__PROBLEM TO WORK ON__. Please give back only the lines below from the one containing "then ∃ j, json_of" to the one containing "(** ** A concrete request *)", each repeated word for word, both ends included.

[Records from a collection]
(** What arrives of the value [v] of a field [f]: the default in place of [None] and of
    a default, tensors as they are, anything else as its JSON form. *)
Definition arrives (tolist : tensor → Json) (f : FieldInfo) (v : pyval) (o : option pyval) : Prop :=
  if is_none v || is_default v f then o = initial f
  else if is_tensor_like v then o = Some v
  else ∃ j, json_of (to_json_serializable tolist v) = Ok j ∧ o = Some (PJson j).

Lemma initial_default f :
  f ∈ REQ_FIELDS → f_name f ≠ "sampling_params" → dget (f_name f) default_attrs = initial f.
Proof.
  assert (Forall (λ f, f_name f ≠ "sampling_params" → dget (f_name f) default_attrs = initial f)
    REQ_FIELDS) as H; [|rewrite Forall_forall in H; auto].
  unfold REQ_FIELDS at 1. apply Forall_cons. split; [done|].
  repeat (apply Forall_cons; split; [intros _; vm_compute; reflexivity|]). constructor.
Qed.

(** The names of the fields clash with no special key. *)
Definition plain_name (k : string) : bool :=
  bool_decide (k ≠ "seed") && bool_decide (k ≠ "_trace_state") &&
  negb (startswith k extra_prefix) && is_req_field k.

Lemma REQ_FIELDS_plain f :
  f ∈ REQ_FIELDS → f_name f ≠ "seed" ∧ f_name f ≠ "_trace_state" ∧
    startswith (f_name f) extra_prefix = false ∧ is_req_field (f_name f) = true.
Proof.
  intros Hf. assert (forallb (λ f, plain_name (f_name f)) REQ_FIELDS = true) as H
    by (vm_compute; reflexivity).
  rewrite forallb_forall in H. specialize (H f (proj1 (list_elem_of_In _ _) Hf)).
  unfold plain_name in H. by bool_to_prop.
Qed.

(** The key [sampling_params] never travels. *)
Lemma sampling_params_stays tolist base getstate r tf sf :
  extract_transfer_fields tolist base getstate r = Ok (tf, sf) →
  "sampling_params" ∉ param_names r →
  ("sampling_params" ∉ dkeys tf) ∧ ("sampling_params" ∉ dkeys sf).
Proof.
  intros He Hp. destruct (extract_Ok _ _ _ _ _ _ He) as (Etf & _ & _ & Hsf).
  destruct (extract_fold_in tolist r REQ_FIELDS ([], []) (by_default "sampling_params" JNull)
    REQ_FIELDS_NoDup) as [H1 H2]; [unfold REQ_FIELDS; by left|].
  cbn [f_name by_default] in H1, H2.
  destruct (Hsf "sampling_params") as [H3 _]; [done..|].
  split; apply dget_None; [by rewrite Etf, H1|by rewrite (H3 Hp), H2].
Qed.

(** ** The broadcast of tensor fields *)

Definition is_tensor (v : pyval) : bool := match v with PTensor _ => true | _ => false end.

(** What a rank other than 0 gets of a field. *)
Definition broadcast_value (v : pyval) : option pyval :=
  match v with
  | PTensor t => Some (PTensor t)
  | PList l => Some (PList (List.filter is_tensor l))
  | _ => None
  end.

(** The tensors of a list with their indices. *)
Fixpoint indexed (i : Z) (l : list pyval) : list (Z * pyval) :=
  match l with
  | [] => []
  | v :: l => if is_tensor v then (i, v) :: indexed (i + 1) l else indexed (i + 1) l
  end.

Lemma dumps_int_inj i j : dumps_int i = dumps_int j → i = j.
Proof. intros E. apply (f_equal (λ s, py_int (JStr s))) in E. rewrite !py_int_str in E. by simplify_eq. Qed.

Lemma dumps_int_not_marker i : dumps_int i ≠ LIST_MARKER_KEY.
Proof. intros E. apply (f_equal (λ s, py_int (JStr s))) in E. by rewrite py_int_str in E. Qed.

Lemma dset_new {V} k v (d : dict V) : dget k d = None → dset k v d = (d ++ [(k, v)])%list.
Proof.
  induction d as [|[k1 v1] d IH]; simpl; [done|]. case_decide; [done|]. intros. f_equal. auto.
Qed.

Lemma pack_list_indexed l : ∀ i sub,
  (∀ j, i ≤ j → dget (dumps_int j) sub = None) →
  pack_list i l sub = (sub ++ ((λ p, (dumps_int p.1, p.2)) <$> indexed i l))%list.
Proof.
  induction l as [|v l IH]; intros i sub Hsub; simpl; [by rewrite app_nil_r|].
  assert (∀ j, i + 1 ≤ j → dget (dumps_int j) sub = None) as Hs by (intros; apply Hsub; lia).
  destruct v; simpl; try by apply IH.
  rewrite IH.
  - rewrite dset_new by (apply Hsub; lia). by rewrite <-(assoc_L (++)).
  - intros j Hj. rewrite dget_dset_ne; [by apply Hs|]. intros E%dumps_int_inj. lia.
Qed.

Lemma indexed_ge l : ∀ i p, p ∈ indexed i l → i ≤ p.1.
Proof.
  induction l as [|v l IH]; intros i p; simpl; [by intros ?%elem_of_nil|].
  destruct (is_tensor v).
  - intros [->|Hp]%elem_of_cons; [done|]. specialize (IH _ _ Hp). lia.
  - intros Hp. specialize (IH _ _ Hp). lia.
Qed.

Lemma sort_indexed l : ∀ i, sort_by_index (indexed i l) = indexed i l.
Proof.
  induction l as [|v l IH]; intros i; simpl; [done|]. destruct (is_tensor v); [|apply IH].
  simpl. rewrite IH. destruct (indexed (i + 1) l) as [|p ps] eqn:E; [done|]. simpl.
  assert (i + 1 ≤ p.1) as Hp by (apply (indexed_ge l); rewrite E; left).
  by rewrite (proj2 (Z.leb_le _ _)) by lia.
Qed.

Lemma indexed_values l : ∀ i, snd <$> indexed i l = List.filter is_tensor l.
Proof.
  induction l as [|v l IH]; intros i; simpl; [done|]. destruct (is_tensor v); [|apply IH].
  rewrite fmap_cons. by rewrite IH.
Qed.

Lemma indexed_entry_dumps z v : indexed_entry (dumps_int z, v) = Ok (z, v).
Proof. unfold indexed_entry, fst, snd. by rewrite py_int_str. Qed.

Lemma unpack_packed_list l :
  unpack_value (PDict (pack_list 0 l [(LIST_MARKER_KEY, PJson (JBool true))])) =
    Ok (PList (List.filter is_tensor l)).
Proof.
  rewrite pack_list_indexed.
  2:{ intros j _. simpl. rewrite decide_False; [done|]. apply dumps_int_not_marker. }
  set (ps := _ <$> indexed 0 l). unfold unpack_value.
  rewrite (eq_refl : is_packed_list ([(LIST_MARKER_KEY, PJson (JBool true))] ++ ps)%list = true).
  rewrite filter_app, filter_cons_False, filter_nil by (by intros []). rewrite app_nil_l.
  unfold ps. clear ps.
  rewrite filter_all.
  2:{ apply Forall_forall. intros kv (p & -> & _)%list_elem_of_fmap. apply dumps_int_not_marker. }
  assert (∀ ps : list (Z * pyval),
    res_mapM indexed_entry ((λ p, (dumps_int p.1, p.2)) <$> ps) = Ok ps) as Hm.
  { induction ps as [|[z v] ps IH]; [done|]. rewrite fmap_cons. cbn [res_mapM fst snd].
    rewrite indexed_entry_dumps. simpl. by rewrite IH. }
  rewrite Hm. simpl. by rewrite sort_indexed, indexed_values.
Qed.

* * *

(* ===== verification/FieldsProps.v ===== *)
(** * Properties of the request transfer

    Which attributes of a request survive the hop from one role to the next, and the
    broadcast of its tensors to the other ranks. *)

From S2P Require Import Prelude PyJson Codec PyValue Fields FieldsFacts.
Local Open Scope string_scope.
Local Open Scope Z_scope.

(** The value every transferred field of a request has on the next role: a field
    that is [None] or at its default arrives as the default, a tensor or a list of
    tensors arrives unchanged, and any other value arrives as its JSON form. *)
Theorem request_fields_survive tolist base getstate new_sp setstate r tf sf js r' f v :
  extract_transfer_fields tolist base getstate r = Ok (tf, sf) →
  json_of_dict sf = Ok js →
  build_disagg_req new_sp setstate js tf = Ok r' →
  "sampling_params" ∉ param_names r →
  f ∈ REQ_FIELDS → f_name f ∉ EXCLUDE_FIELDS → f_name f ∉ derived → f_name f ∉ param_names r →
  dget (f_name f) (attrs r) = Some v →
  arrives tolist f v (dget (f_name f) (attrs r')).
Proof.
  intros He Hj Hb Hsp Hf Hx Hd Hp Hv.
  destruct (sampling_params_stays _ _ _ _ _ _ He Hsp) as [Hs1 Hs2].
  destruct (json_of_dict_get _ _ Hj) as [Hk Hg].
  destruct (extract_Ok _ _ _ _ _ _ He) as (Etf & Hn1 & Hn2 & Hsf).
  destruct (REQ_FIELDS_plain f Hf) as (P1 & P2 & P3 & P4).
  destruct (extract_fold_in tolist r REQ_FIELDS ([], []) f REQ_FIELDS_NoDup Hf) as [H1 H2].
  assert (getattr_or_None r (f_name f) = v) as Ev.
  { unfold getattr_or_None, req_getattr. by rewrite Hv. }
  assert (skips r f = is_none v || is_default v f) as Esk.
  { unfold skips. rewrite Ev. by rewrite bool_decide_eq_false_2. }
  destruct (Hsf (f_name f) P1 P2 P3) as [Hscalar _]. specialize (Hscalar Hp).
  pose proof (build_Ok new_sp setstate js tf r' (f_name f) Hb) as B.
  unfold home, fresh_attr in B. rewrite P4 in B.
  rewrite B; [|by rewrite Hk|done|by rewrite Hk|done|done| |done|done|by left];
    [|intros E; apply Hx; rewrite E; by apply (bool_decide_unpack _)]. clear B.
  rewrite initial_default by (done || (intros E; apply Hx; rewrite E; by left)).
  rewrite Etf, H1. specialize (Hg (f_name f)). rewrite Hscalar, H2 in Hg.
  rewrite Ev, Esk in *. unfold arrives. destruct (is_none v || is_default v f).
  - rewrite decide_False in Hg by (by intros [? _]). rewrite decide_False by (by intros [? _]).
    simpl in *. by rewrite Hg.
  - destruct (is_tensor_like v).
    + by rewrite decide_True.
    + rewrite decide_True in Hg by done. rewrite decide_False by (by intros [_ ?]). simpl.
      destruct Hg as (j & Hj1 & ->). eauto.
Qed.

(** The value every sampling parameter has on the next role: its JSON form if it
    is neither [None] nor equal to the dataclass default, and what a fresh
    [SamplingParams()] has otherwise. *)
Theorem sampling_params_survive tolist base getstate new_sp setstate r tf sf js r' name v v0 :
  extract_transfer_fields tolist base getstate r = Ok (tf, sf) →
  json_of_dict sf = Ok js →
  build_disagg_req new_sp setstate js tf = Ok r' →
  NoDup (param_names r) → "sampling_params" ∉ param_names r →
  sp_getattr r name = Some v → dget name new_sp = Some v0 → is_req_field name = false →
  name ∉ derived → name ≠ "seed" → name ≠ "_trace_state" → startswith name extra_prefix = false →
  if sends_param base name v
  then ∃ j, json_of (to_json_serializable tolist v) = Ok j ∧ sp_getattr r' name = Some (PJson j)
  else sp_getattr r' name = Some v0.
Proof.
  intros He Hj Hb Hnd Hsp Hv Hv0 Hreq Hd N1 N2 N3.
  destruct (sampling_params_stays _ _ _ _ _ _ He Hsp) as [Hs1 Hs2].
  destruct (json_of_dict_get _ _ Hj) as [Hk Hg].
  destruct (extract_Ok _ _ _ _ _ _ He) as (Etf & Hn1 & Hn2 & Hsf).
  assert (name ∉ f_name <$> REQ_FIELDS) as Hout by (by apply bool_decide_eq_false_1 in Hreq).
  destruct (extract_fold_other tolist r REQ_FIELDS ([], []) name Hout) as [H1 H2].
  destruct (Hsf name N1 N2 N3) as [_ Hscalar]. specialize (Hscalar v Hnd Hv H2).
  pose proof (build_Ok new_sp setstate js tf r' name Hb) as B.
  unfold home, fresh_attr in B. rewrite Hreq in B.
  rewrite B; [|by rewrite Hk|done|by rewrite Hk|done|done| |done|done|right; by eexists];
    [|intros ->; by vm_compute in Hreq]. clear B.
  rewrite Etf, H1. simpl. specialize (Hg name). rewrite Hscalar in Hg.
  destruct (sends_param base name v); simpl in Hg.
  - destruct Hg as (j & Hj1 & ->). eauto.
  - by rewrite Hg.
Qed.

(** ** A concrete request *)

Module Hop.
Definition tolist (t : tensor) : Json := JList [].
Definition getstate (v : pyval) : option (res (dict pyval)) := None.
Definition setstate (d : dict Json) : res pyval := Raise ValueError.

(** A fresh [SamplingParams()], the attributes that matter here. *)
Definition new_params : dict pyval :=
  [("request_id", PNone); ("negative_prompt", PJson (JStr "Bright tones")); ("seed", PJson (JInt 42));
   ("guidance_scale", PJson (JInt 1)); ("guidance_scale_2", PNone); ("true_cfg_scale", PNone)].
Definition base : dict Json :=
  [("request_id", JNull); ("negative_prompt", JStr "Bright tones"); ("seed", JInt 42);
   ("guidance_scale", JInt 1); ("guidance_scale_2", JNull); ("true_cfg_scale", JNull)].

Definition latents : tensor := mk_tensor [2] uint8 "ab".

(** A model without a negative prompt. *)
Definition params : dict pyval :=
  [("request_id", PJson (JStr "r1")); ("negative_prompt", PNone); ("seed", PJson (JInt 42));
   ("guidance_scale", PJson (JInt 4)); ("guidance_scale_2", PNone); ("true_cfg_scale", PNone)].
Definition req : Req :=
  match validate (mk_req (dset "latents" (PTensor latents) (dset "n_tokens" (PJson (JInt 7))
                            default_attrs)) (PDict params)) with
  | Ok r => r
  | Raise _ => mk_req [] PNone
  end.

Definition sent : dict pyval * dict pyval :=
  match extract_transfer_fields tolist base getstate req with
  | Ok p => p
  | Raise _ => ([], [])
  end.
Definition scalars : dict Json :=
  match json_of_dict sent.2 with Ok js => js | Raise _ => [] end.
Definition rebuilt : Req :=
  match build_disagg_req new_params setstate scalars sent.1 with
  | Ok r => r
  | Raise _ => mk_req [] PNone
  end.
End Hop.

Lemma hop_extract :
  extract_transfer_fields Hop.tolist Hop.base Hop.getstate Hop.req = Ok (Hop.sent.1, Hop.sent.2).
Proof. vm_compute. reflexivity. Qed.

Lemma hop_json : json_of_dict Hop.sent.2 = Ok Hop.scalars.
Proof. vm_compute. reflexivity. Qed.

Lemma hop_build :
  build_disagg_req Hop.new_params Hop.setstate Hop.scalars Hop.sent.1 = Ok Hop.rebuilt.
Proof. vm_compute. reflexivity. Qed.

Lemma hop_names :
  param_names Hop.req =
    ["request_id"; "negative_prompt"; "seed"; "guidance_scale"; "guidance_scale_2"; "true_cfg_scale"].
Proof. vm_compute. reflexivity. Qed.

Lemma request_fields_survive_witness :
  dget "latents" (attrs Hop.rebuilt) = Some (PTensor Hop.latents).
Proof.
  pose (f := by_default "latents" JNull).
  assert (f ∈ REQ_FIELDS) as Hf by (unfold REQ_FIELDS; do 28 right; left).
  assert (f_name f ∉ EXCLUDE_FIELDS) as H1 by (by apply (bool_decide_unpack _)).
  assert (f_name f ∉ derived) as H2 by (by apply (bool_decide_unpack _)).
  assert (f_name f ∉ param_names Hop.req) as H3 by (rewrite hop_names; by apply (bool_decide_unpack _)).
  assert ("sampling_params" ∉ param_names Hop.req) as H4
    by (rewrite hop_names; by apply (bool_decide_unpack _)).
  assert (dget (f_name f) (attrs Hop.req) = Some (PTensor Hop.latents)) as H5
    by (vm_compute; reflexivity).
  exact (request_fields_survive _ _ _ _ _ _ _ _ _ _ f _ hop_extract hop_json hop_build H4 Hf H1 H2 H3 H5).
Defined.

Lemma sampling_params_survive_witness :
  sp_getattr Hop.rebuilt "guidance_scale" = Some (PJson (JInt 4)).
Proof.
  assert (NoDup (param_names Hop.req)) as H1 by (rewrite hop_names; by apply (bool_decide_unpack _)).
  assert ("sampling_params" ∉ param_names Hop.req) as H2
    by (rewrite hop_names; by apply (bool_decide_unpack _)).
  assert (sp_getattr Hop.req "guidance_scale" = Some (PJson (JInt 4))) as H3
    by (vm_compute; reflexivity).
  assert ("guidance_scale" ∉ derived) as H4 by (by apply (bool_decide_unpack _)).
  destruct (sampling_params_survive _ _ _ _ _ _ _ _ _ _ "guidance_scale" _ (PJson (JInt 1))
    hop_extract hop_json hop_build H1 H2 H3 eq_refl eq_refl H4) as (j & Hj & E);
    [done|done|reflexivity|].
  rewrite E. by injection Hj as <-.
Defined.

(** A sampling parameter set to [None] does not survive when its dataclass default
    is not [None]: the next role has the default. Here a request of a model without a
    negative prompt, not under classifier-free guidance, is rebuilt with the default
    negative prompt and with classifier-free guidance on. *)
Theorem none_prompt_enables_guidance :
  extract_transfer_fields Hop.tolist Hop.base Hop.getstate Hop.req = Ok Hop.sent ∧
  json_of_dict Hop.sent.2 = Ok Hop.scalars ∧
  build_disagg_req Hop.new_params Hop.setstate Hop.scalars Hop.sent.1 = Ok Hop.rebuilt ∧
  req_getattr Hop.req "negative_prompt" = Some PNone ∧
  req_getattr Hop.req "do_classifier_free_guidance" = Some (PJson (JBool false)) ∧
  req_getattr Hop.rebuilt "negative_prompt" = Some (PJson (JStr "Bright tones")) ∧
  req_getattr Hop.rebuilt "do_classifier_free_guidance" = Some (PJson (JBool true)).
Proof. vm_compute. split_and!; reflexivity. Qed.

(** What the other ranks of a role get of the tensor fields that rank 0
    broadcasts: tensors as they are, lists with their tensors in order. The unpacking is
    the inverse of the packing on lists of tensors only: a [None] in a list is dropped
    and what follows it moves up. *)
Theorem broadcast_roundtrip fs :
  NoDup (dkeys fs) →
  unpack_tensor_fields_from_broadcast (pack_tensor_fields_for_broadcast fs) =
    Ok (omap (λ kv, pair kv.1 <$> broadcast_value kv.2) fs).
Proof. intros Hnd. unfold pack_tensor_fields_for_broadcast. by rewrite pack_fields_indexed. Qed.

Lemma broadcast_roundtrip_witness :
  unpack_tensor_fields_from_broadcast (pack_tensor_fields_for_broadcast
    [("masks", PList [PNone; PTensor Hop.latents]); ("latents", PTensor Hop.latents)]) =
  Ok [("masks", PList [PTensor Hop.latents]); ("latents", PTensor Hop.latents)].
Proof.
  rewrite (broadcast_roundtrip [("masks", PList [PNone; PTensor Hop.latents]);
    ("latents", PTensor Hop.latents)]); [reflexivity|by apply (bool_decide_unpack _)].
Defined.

...

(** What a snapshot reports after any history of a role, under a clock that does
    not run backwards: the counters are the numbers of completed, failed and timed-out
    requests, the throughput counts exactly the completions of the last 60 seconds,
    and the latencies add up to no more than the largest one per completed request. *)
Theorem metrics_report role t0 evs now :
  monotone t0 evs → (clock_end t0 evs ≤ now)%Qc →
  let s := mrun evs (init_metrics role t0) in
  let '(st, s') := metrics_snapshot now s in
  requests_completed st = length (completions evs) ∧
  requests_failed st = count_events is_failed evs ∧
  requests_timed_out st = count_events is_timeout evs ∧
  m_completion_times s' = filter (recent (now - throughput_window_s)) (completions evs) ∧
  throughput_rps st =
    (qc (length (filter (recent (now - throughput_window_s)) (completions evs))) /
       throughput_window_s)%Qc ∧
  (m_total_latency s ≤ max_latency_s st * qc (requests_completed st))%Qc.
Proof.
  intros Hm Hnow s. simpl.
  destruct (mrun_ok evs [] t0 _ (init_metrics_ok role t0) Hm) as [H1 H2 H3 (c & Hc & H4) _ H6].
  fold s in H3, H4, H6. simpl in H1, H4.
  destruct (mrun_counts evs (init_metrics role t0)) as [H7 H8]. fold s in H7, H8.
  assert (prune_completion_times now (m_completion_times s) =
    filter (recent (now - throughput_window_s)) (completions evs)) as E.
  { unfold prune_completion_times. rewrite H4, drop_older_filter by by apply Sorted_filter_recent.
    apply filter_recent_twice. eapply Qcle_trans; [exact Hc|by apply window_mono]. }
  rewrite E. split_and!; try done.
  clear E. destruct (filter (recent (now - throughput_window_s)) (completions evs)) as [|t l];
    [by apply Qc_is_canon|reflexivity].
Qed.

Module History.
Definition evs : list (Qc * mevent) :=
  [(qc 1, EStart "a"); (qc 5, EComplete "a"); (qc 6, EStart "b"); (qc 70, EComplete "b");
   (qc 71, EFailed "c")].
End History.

__RESULT FOR THIS TASK__.
  then ∃ j, json_of (to_json_serializable tolist v) = Ok j ∧ sp_getattr r' name = Some (PJson j)
  else sp_getattr r' name = Some v0.
Proof.
  intros He Hj Hb Hnd Hsp Hv Hv0 Hreq Hd N1 N2 N3.
  destruct (sampling_params_stays _ _ _ _ _ _ He Hsp) as [Hs1 Hs2].
  destruct (json_of_dict_get _ _ Hj) as [Hk Hg].
  destruct (extract_Ok _ _ _ _ _ _ He) as (Etf & Hn1 & Hn2 & Hsf).
  assert (name ∉ f_name <$> REQ_FIELDS) as Hout by (by apply bool_decide_eq_false_1 in Hreq).
  destruct (extract_fold_other tolist r REQ_FIELDS ([], []) name Hout) as [H1 H2].
  destruct (Hsf name N1 N2 N3) as [_ Hscalar]. specialize (Hscalar v Hnd Hv H2).
  pose proof (build_Ok new_sp setstate js tf r' name Hb) as B.
  unfold home, fresh_attr in B. rewrite Hreq in B.
  rewrite B; [|by rewrite Hk|done|by rewrite Hk|done|done| |done|done|right; by eexists];
    [|intros ->; by vm_compute in Hreq]. clear B.
  rewrite Etf, H1. simpl. specialize (Hg name). rewrite Hscalar in Hg.
  destruct (sends_param base name v); simpl in Hg.
  - destruct Hg as (j & Hj1 & ->). eauto.
  - by rewrite Hg.
Qed.

(** ** A concrete request *)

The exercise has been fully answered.